Thursday, July 06, 2006

point me...in the direction of albuquerque - sunday 6/18/06

i sat at this computer a year and a half ago with pam, making hotel reservations, mapping out where we were going to go, renting a car. but as i was typing, i knew somehow that i would not get to go on that trip. i was right. instead, pam ended up taking her mother while i languished in st. mary's hospital recovering from complications from the gastric bypass surgery that i had had four months before. it wasn't meant to be then, and i knew it.

well, i lived to plan another day. and so, a month ago pam and i sat back at this same computer and plotted and planned again. this time, i knew i would make it, although everything in the world seem to be working against me psychologically to get there. i got myself through the end of the school year and all the other things that were sucking me dry, to find myself at one in the morning trying to sleep with a retarded cat (kee) who meowed and dug his claws into me whenever i moved. no matter. i was going to new mexico...

the last time i flew was in 2001 before 9/11, and on the plane i realized that it had been since 1999 since i had been on a vacation or away for a week without austin. a lot has changed...i have gained a lot of weight and lost a husband. i have lost a lot of weight and gained a perspective that i didn't have before bebo decided to get gone. basically, it has been a quest to find me, and i think i finally have by having gone on this vacation. i went to get healed, and i did.

you can't do those things by yourself sometimes. i had pam, possibly the only person in the world who could put up with me for all these years and travel with me. she is about the only person in the world i can completely be myself with, and boy, is that scary. but with pam, it isn't. it's safe, and that means the world to me.

what a combination we are: beauty and the beast, thelma and louise! i didn't think it was possible for anyone to have that much beauty stuff and she didn't think it was possible that anyone could have that many t-shirts! she is a skinny mini, and i am...large-boned. the camera loves her and i run screaming as if my ass was on fire when i see one (cameras shun me for good reason.) and my hair...let's just say that no matter what she does with hers, she looks put together. me, on the other hand...well, when i got off the plane it looked like BUCKWHEAT GOES TO ALBURQUERQUE. we spent the first three days trying to deal with my hair, resulting in orders from pam that if i was feeling the compulsion to touch the hair, i had to tell her. NO TOUCHING THE HAIR! as it was, i collected soil from four states by just standing around...

and then there is linda, who was the only person in our youth who had the guts to tell me what a shit i was and how she didn't want me around anymore when i drank. at the time i was really pissed off. how dare her tell me what to do! however, i parked my butt in her condo 30 years later, so i guess you could say she may be one of the reasons i am sober still after 25+ years. she has a great heart packed into that little, hiking body, and she still has no qualms telling you what to do...just sit in the backseat of the car when chuck is driving and linda is giving directions...:) she is also my oldest friend, having met me in 1971, and she has seen it all in 35 years, good and bad. you can't put a price on that kind of friendship, and i value it, and her greatly.

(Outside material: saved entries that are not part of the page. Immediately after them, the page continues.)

(* ===== verification/ConsoleViews.v ===== *)
(** What the views of the operator console make of the answers
    ([packages/portal-ui/src/admin-console.html.ts]): which actions are offered for
    which rows, what the switches show and send, and the exported tables.  Where the
    HTML is concerned only these data are modelled. *)
From S2P Require Import Prelude.
From S2P Require Import Text.
From S2P Require Import Prog.
From S2P Require Import Crypto.
From S2P Require Import Json.
From S2P Require Import Domain.
From S2P Require Import Ledger.
From S2P Require Import Schema.
From S2P Require Import Prisma.
From S2P Require Import Infra.
From S2P Require Import Worker.
From S2P Require Import JsValue.
From S2P Require Import Console.
From S2P Require Operations.
#[local] Open Scope string_scope.
#[local] Open Scope list_scope.
#[local] Open Scope Z_scope.

(** [l.map(f)] where [f] may throw *)
Fixpoint each {A B} (f : A → outcome B) (l : list A) : outcome (list B) :=
  match l with
  | [] => Ok []
  | x :: l' => y ← f x; ys ← each f l'; Ok (y :: ys)
  end.

(** * Actions offered *)

(** A control with [data-act] and [data-id]. *)
Record Button : Type := mkButton { b_act : string; b_id : string }.

(** [v === s] *)
Definition is_text (v : jsval) (s : string) : bool := match v with JStr t => bool_decide (t = s) | _ => false end.

Definition with_id (acts : list string) (x : jsval) : list Button := (λ a, mkButton a (id_of x)) <$> acts.

Definition mint_acts (st : jsval) : list string :=
  if is_text st "PENDING_MAKER" then ["reviewMint"] else ["approveMint"; "rejectMint"].
Definition redemption_acts (st : jsval) : list string :=
  if is_text st "AWAITING_APPROVAL" then ["approveRedemption"]
  else if is_text st "BURN_CONFIRMED" then ["submitPayout"]
  else if is_text st "PAYOUT_SUBMITTED" then ["confirmPayout"]
  else [].
Definition deposit_acts (st : jsval) : list string := if is_text st "MATCHED" then ["clearDeposit"] else ["matchDeposit"].
Definition settlement_acts (st : jsval) : list string :=
  if is_text st "REQUESTED" then ["approveSettlement"] else ["confirmSettlement"].

(** [sec(title, items, cols, acts)] *)
Definition sec (items : jsval) (acts : jsval → list string) : outcome (list Button) :=
  match items with
  | JUndefined | JNull => Err (JsError "TypeError" "Cannot read properties of undefined")
  | JArr l => bs ← each (λ x, st ← js_prop "status" x; Ok (with_id (acts st) x)) l; Ok (concat bs)
  | JStr s => if bool_decide (s = "") then Ok [] else Err (JsError "TypeError" "items.map is not a function")
  | JObj _ => if js_truthy (js_get "length" items) then Err (JsError "TypeError" "items.map is not a function") else Ok []
  | _ => Ok []
  end.

(** The buttons of the operations view, of the answer [q]. *)
Definition queue_buttons (q : jsval) : outcome (list Button) :=
  mint ← js_prop "mint" q; m ← sec mint mint_acts;
  redemptions ← js_prop "redemptions" q; r ← sec redemptions redemption_acts;
  deposits ← js_prop "deposits" q; d ← sec deposits deposit_acts;
  settlements ← js_prop "settlements" q; s ← sec settlements settlement_acts;
  Ok (m ++ r ++ d ++ s).

Definition attestation_acts (st : jsval) : list AttestationStep :=
  if is_text st "DRAFT" then [SUBMIT]
  else if is_text st "UNDER_REVIEW" then [APPROVE]
  else if is_text st "APPROVED" then [PUBLISH]
  else [].

(** The delegated click: what a button of the queues does, with the answer to its prompt. *)
Definition press (b : Button) (answer : option string) : option Action :=
  let id := b_id b in
  if bool_decide (b_act b = "reviewMint") then Some (ReviewMint id)
  else if bool_decide (b_act b = "approveMint") then Some (ApproveMint id)
  else if bool_decide (b_act b = "rejectMint") then Some (RejectMint id answer)
  else if bool_decide (b_act b = "approveRedemption") then Some (ApproveRedemption id)
  else if bool_decide (b_act b = "submitPayout") then Some (SubmitPayout id)
  else if bool_decide (b_act b = "confirmPayout") then Some (ConfirmPayout id)
  else if bool_decide (b_act b = "matchDeposit") then Some (MatchDeposit id answer)
  else if bool_decide (b_act b = "clearDeposit") then Some (ClearDeposit id)
  else if bool_decide (b_act b = "approveSettlement") then Some (ApproveSettlement id)
  else if bool_decide (b_act b = "confirmSettlement") then Some (ConfirmSettlement id)
  else None.

(** * Switches *)

(** [(v.k||[])], of an answer *)
Definition rows_of (k : string) (v : jsval) : outcome (list jsval) :=
  r ← js_prop k v; if js_truthy r then match r with JArr l => Ok l | _ => Err (JsError "TypeError" "is not a function") end else Ok [].

(** [l.find(f => f.key === key)] *)
Definition keyed (key : string) (l : list jsval) : outcome (option jsval) :=
  js_find (λ x, k ← js_prop "key" x; Ok (is_text k key)) l.

(** The safety posture of the dashboard: a flag is shown ENABLED, else disabled. *)
Definition flag_shown (key : string) (flags : jsval) : outcome bool :=
  l ← rows_of "flags" flags; f ← keyed key l;
  Ok (match f with Some x => js_truthy (js_get "enabled" x) | None => false end).
Definition active_controls (controls : jsval) : outcome Z :=
  l ← rows_of "controls" controls;
  vs ← each (λ x, v ← js_prop "value" x; Ok (js_truthy v)) l;
  Ok (Z.of_nat (length (filter (λ b, b = true) vs))).

(** The emergency controls, those the page knows, with the state of each switch:
    [Object.fromEntries] keeps the last row of a key. *)
Definition known_controls : list string :=
  ["platform.read-only"; "mint.global-suspend"; "redemption.global-suspend"; "payout.global-suspend"; "paychain.api-suspend"; "paykh.api-suspend"].
Definition controls_shown (controls : jsval) : outcome (list (string * bool)) :=
  l ← rows_of "controls" controls; _ ← each (js_prop "key") l;
  each (λ k, r ← keyed k (rev l); Ok (k, match r with Some x => js_truthy (js_get "value" x) | None => false end)) known_controls.

(** What a click on the switch of [key] does, with the reason that is asked for. *)
Definition click_control (shown : string * bool) (reason : option string) : Action := ToggleCtl shown.1 (negb shown.2) reason.

(** The hold of the selected program [p], and what a click on its switch does. *)
Definition hold_shown (p : string) (controls : jsval) : outcome bool :=
  l ← rows_of "controls" controls; r ← keyed ("compliance.hold.program." +:+ p) l;
  Ok (match r with Some x => js_truthy (js_get "value" x) | None => false end).
Definition click_hold (shown : bool) (reason : option string) : Action := ToggleHold (negb shown) reason.

(** The condition of a policy, as the policies view shows it. *)
Definition bands (x : jsval) : string :=
  let part k p := if js_truthy (js_get k x) then [p +:+ js_String (js_get k x)] else [] in
  let s := join_with " " (part "minAmountMinor" "≥" ++ part "maxAmountMinor" "≤" ++ part "currency" "" ++ part "riskLevel" "") in
  if bool_decide (s = "") then "any" else s.

(** Whether the dashboard offers to replay dead-lettered events. *)
Definition replay_offered (r : jsval) : outcome bool :=
  clients ← js_prop "clients" r;
  clients ← match clients with JArr l => Ok l | _ => Err (JsError "TypeError" "some is not a function") end;
  green ← js_find (λ c, st ← js_prop "state" c; Ok (is_text st "CONFIGURED" || is_text st "ACCEPTING")) clients;
  outbox ← js_prop "outbox" r; dead ← js_prop "deadLettered" outbox;
  Ok (js_truthy dead && bool_decide (is_Some green)).

(** * Exported tables *)

Definition dq : ascii := "034"%char.
Definition newline : ascii := "010"%char.

(** Every double quote written twice. *)
Fixpoint double_quotes (s : string) : string :=
  match s with
  | EmptyString => ""
  | String a s' => if Ascii.eqb a dq then String dq (String dq (double_quotes s')) else String a (double_quotes s')
  end.

(** The text of a cell: nothing of null and undefined. *)
Definition cell_text (v : jsval) : string := match v with JUndefined | JNull => "" | _ => js_String v end.
Definition csv_cell (v : jsval) : string := String dq (double_quotes (cell_text v) +:+ String dq "").
Definition csv (rows : list (list jsval)) : string :=
  join_with (String newline "") (map (λ r, join_with "," (map csv_cell r)) rows).

Definition columns (ks : list string) (x : jsval) : outcome (list jsval) := each (λ k, js_prop k x) ks.

Definition csvTb (tb : jsval) : outcome string :=
  accounts ← js_prop "accounts" tb;
  accounts ← match accounts with JArr l => Ok l | _ => Err (JsError "TypeError" "map is not a function") end;
  rows ← each (columns ["account"; "type"; "debitMinor"; "creditMinor"; "balanceMinor"]) accounts;
  Ok (csv (map JStr ["account"; "type"; "debit"; "credit"; "balance"] :: rows)).

(** [logs] is what the last search kept, nothing before one. *)
Definition csvAudit (logs : list jsval) : outcome string :=
  rows ← each (columns ["createdAt"; "actor"; "action"; "subjectType"; "subjectId"; "reason"]) logs;
  Ok (csv (map JStr ["when"; "actor"; "action"; "subjectType"; "subjectId"; "reason"] :: rows)).

(** * Lemmas *)

(** ** Reading an export back *)

(** Where a reader of quoted cells is: before one, inside one, after a quote in one. *)
Inductive Reading : Type := BEFORE | INSIDE | AFTER.

Fixpoint csv_read (s : string) (st : Reading) (cell : string) (row : list string) : option (list (list string)) :=
  match s, st with
  | EmptyString, AFTER => Some [row ++ [cell]]
  | EmptyString, _ => None
  | String a t, BEFORE => if Ascii.eqb a dq then csv_read t INSIDE "" row else None
  | String a t, INSIDE => if Ascii.eqb a dq then csv_read t AFTER cell row else csv_read t INSIDE (cell +:+ String a "") row
  | String a t, AFTER =>
      if Ascii.eqb a dq then csv_read t INSIDE (cell +:+ String dq "") row
      else if Ascii.eqb a "," then csv_read t BEFORE "" (row ++ [cell])
      else if Ascii.eqb a newline then (λ rest, (row ++ [cell]) :: rest) <$> csv_read t BEFORE "" []
      else None
  end.

Lemma csv_read_chars s u cell row : csv_read (double_quotes s +:+ u) INSIDE cell row = csv_read u INSIDE (cell +:+ s) row.
Proof.
  revert cell. induction s as [|a s IH]; intros cell; [by rewrite string_app_nil|]. cbn [double_quotes].
  destruct (Ascii.eqb a dq) eqn:Ea; rewrite !app_String; cbn [csv_read].
  - apply Ascii.eqb_eq in Ea as ->. rewrite Ascii.eqb_refl. rewrite IH. by rewrite app_assoc_string.
  - rewrite Ea, IH. by rewrite app_assoc_string.
Qed.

so we made it to the airport, ditched the car in the C lot and dragged our next week's lives into the airport as the day started. by 7:30 we were on the plane, situated with pam next to the window, an on our way. and as the plane got further and further into the sky, i felt lighter and ligher, like god was taking off my winter coat of blues that i had been wearing way too long after the season had ended. i turned to pam and said "i feel like a grownup" and she couldn't imagine what in hell i meant by it, but i explained it. for the first time in seven years, i was on my own, up in the air, with no responsibilities for anyone but myself. no kid. no parents. no students. no wacky friends. no reason not to get myself cleaned up and cleared out.

there was a constant chain of angel pennies strung together over these many hard months, all of them making a path for me to new mexico. my faith has been tested a lot, but i believed that those angels, and god, were going to get me to my "excellent adventure." i just had to believe.